BT slapped with a lawsuit over overcharging elderly customers
British telecom giant BT is being slapped with a class action lawsuit over allegations that it has been overcharging elderly customers for eight years.
The lawsuit came in the wake of a 2017 report from telecoms watchdog, Ofcom, which found that the operator had been overcharging 2.3 million of its landline customers since 2009.
Since then, BT reduced the price of its landline service by £7 ($9.48) a month.
However, campaigners at the helm of the lawsuit argue that “loyal customers” are yet to be compensated.
London-based law firm Mishcon de Reya has filed a £600 million litigation to the Competition Appeal Tribunal (CAT).
If successful, this would result in each of the 2.3 million overcharged customers receiving payments of £500 each.
The case represents customers who purchased a BT landline contract but did not also take BT broadband or pay TV packages.
“Ofcom made it very clear that BT had spent years overcharging landline customers but did not order it to repay the money it made from this,” Campaigner Justin Le Patourel, founder of consumer group Collective Action on Landlines (CALL) and a telecoms consultant who worked for Ofcom for 13 years, told reporters.
Le Patrourel added that the compensation process begins with the filing of this claim.
In response, BT issued a statement “strongly disagreeing” with the claim that it had engaged in anti-competitive behavior and intends to defend itself “vigorously” in court.
“We take our responsibilities to older and more vulnerable customers very seriously and will defend ourselves against any claim that suggests otherwise,” a BT spokesperson said in the statement, adding that “for many years we’ve offered discounted landline and broadband packages in what is a competitive market with competing options available, and we take pride in our work with elderly and vulnerable groups.”
BT highlighted that it regrets being drawn into litigation on a topic which Ofcom considered more than three years ago. “At that time, Ofcom’s final statement made no finding of excessive pricing or breach of competition law more generally,” the operator said.
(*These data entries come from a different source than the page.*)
Lemma match_here_complete (tok post : string) :
  is_warning_token tok → Re.match_here (tok +:+ post) = Some tok.
Proof.
  intros (d & -> & Hne & Hd).
  rewrite !append_assoc. repeat (rewrite append_cons || rewrite append_nil).
  unfold Re.match_here. rewrite (span_digits_stop _ _ Hd).
  destruct d as [|x d]; [done|]. reflexivity.
Qed.

(** Digits before an [A]: the [A] lies behind them. *)
Lemma digits_before_A (d pre t r : string) :
  all_digits d = true →
  pre +:+ String "A" t = d +:+ r →
  ∃ pre0, pre = d +:+ pre0.
Proof.
  revert pre. induction d as [|x d IH]; intros pre Hd H; [by exists pre|].
  simpl in Hd. apply andb_true_iff in Hd as [Hx Hd].
  destruct pre as [|y pre]; rewrite !append_cons in H || rewrite append_nil, append_cons in H.
  - injection H as <- _. discriminate.
  - injection H as -> H. destruct (IH pre Hd H) as [pre0 ->].
    exists pre0. by rewrite append_cons.
Qed.

Lemma findall_from_skip (skipped rest : string) :
  Re.findall_from (String.length skipped) (skipped +:+ rest) = Re.findall_from 0 rest.
Proof.
  induction skipped as [|c skipped IH]; [done|].
  by rewrite append_cons, findall_from_cons.
Qed.

Lemma length_append (a b : string) :
  String.length (a +:+ b) = (String.length a + String.length b)%nat.
Proof. induction a as [|x a IH]; [done|]. rewrite append_cons. simpl. by rewrite IH. Qed.

(** A match that starts before a token ends before it. *)
Lemma match_before_token (c : ascii) (pre tok post m : string) :
  is_warning_token tok →
  Re.match_here (String c (pre +:+ tok +:+ post)) = Some m →
  ∃ m' pre0, m = String c m' ∧ pre = m' +:+ pre0.
Proof.
  intros (d & -> & _ & _) Hm.
  apply match_here_token in Hm as [(dm & -> & _ & Hdm) [post' H]].
  rewrite !append_assoc in H. repeat (rewrite append_cons in H || rewrite append_nil in H).
  injection H as -> H.
  destruct pre as [|p1 pre]; repeat (rewrite append_cons in H || rewrite append_nil in H);
    [discriminate|]. injection H as -> H.
  destruct pre as [|p2 pre]; repeat (rewrite append_cons in H || rewrite append_nil in H);
    [discriminate|]. injection H as -> H.
  destruct (digits_before_A dm pre _ _ Hdm H) as [pre0 ->].
  rewrite append_assoc in H. apply String.app_inj in H.
  destruct pre0 as [|p3 pre0]; repeat (rewrite append_cons in H || rewrite append_nil in H);
    [discriminate|]. injection H as -> H.
  exists ("NS" +:+ dm +:+ "W"), pre0. split; [reflexivity|].
  rewrite !append_assoc. by repeat (rewrite append_cons || rewrite append_nil).
Qed.

Lemma findall_from_complete (n : nat) (pre tok post : string) :
  (String.length pre ≤ n)%nat →
  is_warning_token tok →
  tok ∈ Re.findall_from 0 (pre +:+ tok +:+ post).
Proof.
  revert pre. induction n as [|n IH]; intros pre Hlen Htok.
  - destruct pre as [|c pre]; [|simpl in Hlen; lia].
    rewrite append_nil.
    pose proof (match_here_complete tok post Htok) as Hm.
    destruct (tok +:+ post) as [|c s] eqn:Hs; [by destruct Htok as (? & -> & _)|].
    rewrite findall_from_cons, Hm. apply elem_of_cons. by left.
  - destruct pre as [|c pre]; [apply (IH ""); [simpl; lia|done]|].
    rewrite append_cons, findall_from_cons. simpl in Hlen.
    destruct (Re.match_here _) as [m|] eqn:Hm; [|apply IH; [lia|done]].
    apply elem_of_cons. right.
    destruct (match_before_token _ _ _ _ _ Htok Hm) as (m' & pre0 & -> & ->).
    simpl. rewrite Nat.sub_0_r, append_assoc, findall_from_skip.
    apply IH; [|done]. rewrite length_append in Hlen. lia.
Qed.

(** X13: the warnings [re.findall] takes from a line are the texts made of
    the letters ANS, one digit or more, and W that stand in the line: each
    one found is such a text, and none is passed over. *)
Theorem findall_spec (line tok : string) :
  tok ∈ Re.findall line ↔
  is_warning_token tok ∧ ∃ pre post, line = pre +:+ tok +:+ post.
Proof.
  split; [apply findall_from_token|].
  intros [Htok (pre & post & ->)]. by apply (findall_from_complete (String.length pre)).
Qed.
(** The native object handed to [gl.bindTexture] for a texture. *)
Definition nativeTexture (ts : gmap Z InternalTexture) (texture : option Z) : option Z :=
  match texture with
  | Some t =>
      if isMultiview (ts !!! t) then _colorTextureArray (ts !!! t)
      else _webGLTexture (ts !!! t)
  | None => None
  end.

(** [Engine._bindTextureDirectly (target, texture, forTextureDataUpdate,
    force)]. *)
Definition _bindTextureDirectly (target : Z) (texture : option Z)
    (forTextureDataUpdate force : bool) : M bool :=
  ts ← gets textures;
  let isTextureForRendering :=
    match texture with
    | Some t => bool_decide (-1 < _associatedChannel (ts !!! t))
    | None => false
    end in
  (if forTextureDataUpdate && isTextureForRendering then
     match texture with
     | Some t => modify (set_activeChannel (_associatedChannel (ts !!! t)))
     | None => ret tt
     end
   else ret tt) ;;
  ach ← gets _activeChannel;
  currentTextureBound ← gets (fun e => _boundTexturesCache e !! ach);
  wasPreviouslyBound ←
    (if negb (bool_decide (currentTextureBound = Some texture)) || force then
       _activateCurrentTexture ;;
       emit (gl_bindTexture target (nativeTexture ts texture)) ;;
       modify (fun e => set_boundTexturesCache (<[ach := texture]> (_boundTexturesCache e)) e) ;;
       match texture with
       | Some t =>
           modify (fun e => set_textures
                     (<[t := with_associatedChannel ach (textures e !!! t)]> (textures e)) e)
       | None => ret tt
       end ;;
       ret false
     else if forTextureDataUpdate then
       _activateCurrentTexture ;; ret true
     else ret false);
  (if isTextureForRendering && negb forTextureDataUpdate then
     match texture with
     | Some t =>
         chan ← gets (fun e => _associatedChannel (textures e !!! t));
         ach' ← gets _activeChannel;
         _bindSamplerUniformToChannel chan ach'
     | None => ret tt
     end
   else ret tt) ;;
  ret wasPreviouslyBound.
(* ===== verification/_CoqProject ===== *)
-Q . S2P
Prelude.v
Pow2.v
Memory.v
Decimal.v
RingQueue.v
DoubleLinkedList.v
SlotsBitmap.v
SlotsBitmapMpmc.v
Transaction.v
HashtableMcmp.v
HashtableMcmpLemmas.v
HashtableMcmpSpec.v
HashtableMcmpRefine.v
HashtableMcmpIter.v
HashtableSpsc.v
HashtableSpscSpec.v
HashtableSpscRefine.v
Network.v
RedisInfo.v
RedisWriter.v
RedisReader.v
RdbPrimitive.v
RdbLoad.v
RdbSpec.v
SnapshotRdb.v
EntryStatus.v
Eviction.v
UtilsString.v
StorageDb.v
StorageDbChunks.v
StorageDbHeap.v
StorageDbMap.v
StorageDbOps.v
StorageDbRefine.v
StorageDbScan.v
Config.v
ConfigLoad.v
RedisArguments.v
RedisArgumentsSpec.v
RedisConnection.v
RedisConnectionSpec.v
StorageDbEvict.v
RedisCommands.v
RedisCommandsRules.v
RedisCommandsSpec.v
(* ===== verification/DoubleLinkedList.v ===== *)
(** * DoubleLinkedList: the intrusive list of double_linked_list.h

    Items live in a heap addressed by pointers, as in the code: every
    operation reads and writes the [prev] and [next] fields of the items it
    reaches, and [None] stands for a failed assert or a dereference of a
    pointer that is not allocated. *)

From stdpp Require Import gmap.
From S2P Require Import Prelude.

Module DoubleLinkedList.

Section dll.
Context {D : Type}.

Abbreviation ptr := Z.

Record double_linked_list_item := Item {
  prev : option ptr;
  next : option ptr;
  data : D
}.

Record double_linked_list := DList {
  count : Z;
  head : option ptr;
  tail : option ptr
}.

Abbreviation heap := (gmap ptr double_linked_list_item).

Record state := State { mem : heap; lst : double_linked_list }.

(** ** Field accesses *)

Definition get_prev (m : heap) (p : ptr) : option (option ptr) := prev <$> m !! p.
Definition get_next (m : heap) (p : ptr) : option (option ptr) := next <$> m !! p.

Definition set_prev (m : heap) (p : ptr) (v : option ptr) : option heap :=
  match m !! p with
  | Some it => Some (<[p := Item v (next it) (data it)]> m)
  | None => None
  end.

Definition set_next (m : heap) (p : ptr) (v : option ptr) : option heap :=
  match m !! p with
  | Some it => Some (<[p := Item (prev it) v (data it)]> m)
  | None => None
  end.

Definition with_head (l : double_linked_list) (p : option ptr) : double_linked_list :=
  DList (count l) p (tail l).
Definition with_tail (l : double_linked_list) (p : option ptr) : double_linked_list :=
  DList (count l) (head l) p.
Definition with_count (l : double_linked_list) (c : Z) : double_linked_list :=
  DList c (head l) (tail l).

Definition assert (b : bool) : option unit := if b then Some tt else None.

(** ** Operations *)

Definition double_linked_list_init : double_linked_list := DList 0 None None.

Definition double_linked_list_iter_next (s : state) (current_item : option ptr)
    : option (option ptr) :=
  match current_item with
  | None => Some (head (lst s))
  | Some p => get_next (mem s) p
  end.

Definition double_linked_list_iter_prev (s : state) (current_item : option ptr)
    : option (option ptr) :=
  match current_item with
  | None => Some (tail (lst s))
  | Some p => get_prev (mem s) p
  end.

(** The common end of the two insertions: head, tail and count. *)
Definition insert_fix_ends (m : heap) (l : double_linked_list) (item : ptr) : option state :=
  ip ← get_prev m item;
  let l := match ip with None => with_head l (Some item) | Some _ => l end in
  inx ← get_next m item;
  let l := match inx with None => with_tail l (Some item) | Some _ => l end in
  Some (State m (with_count l (u32 (count l + 1)))).

Definition double_linked_list_insert_item_before (s : state) (item : ptr)
    (before_item : option ptr) : option state :=
  _ ← assert (bool_decide (is_Some before_item \/ head (lst s) = None));
  m ← set_prev (mem s) item None;
  m ← set_next m item None;
  m ← match before_item with
      | None => Some m
      | Some b =>
          bp ← get_prev m b;
          m ← set_prev m item bp;
          m ← set_next m item (Some b);
          m ← set_prev m b (Some item);
          ip ← get_prev m item;
          match ip with
          | None => Some m
          | Some q =>
              qn ← get_next m q;
              match qn with None => Some m | Some _ => set_next m q (Some item) end
          end
      end;
  insert_fix_ends m (lst s) item.

Definition double_linked_list_insert_item_after (s : state) (item : ptr)
    (after_item : option ptr) : option state :=
  _ ← assert (bool_decide (is_Some after_item \/ head (lst s) = None));
  m ← set_prev (mem s) item None;
  m ← set_next m item None;
  m ← match after_item with
      | None => Some m
      | Some a =>
          m ← set_prev m item (Some a);
          an ← get_next m a;
          m ← set_next m item an;
          m ← set_next m a (Some item);
          inx ← get_next m item;
          match inx with
          | None => Some m
          | Some q =>
              qp ← get_prev m q;
              match qp with None => Some m | Some _ => set_prev m q (Some item) end
          end
      end;
  insert_fix_ends m (lst s) item.
(* ===== verification/SlotsBitmapMpmc.v ===== *)
(** * SlotsBitmapMpmc: the slots bitmap shared by threads

    slots_bitmap_mpmc.{h,c}.  The shards and their counters of used slots are
    changed by atomic operations.  A thread is a program counter between two
    such operations; [thread_step] is one of them.  A function of the source is
    a thread run alone; a run of several threads is any sequence of their
    steps, with the failures a weak compare-and-swap is allowed. *)

From stdpp Require Import gmap.
From S2P Require Import Prelude SlotsBitmap.
Import SlotsBitmap (SHARD_SIZE, UINT8_MAX, UINT64_MAX, rd, popcount, ceil_div_double, slots_bitmap_spsc_shard_find_first_zero,
  alloc_run, alloc_step, least_free, op, OpNext, OpRelease).

Module SlotsBitmapMpmc.

Record slots_bitmap_mpmc := Bitmap {
  size : Z;
  shards_count : Z;
  shards : list Z;
  shards_used_slots : list Z
}.

Definition slots_bitmap_mpmc_calculate_shard_count (size : Z) : Z := ceil_div_double size SHARD_SIZE.

Definition slots_bitmap_mpmc_init (size : Z) : option slots_bitmap_mpmc :=
  if size =? 0 then None else
  let shards_count := slots_bitmap_mpmc_calculate_shard_count size in
  Some (Bitmap (u64 (shards_count * SHARD_SIZE)) shards_count (replicate (Z.to_nat shards_count) 0)
          (replicate (Z.to_nat shards_count) 0)).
Ofcom’s 2017 report had uncovered that the wholesale price of providing landlines had dipped by at least 25 percent since 2009, but that all major landline providers in the UK had hiked line rental charges upwards between 28 percent and 41 percent.
Initially, Ofcom strongly criticized BT for raising prices, noting that customers were being given “poor value” for money. It added that many of the affected customers had “been with BT for decades” and were more likely to be old, on low incomes and vulnerable.
As a result of the watch dog’s review, BT announced that it would slash its landline prices by £84 a year.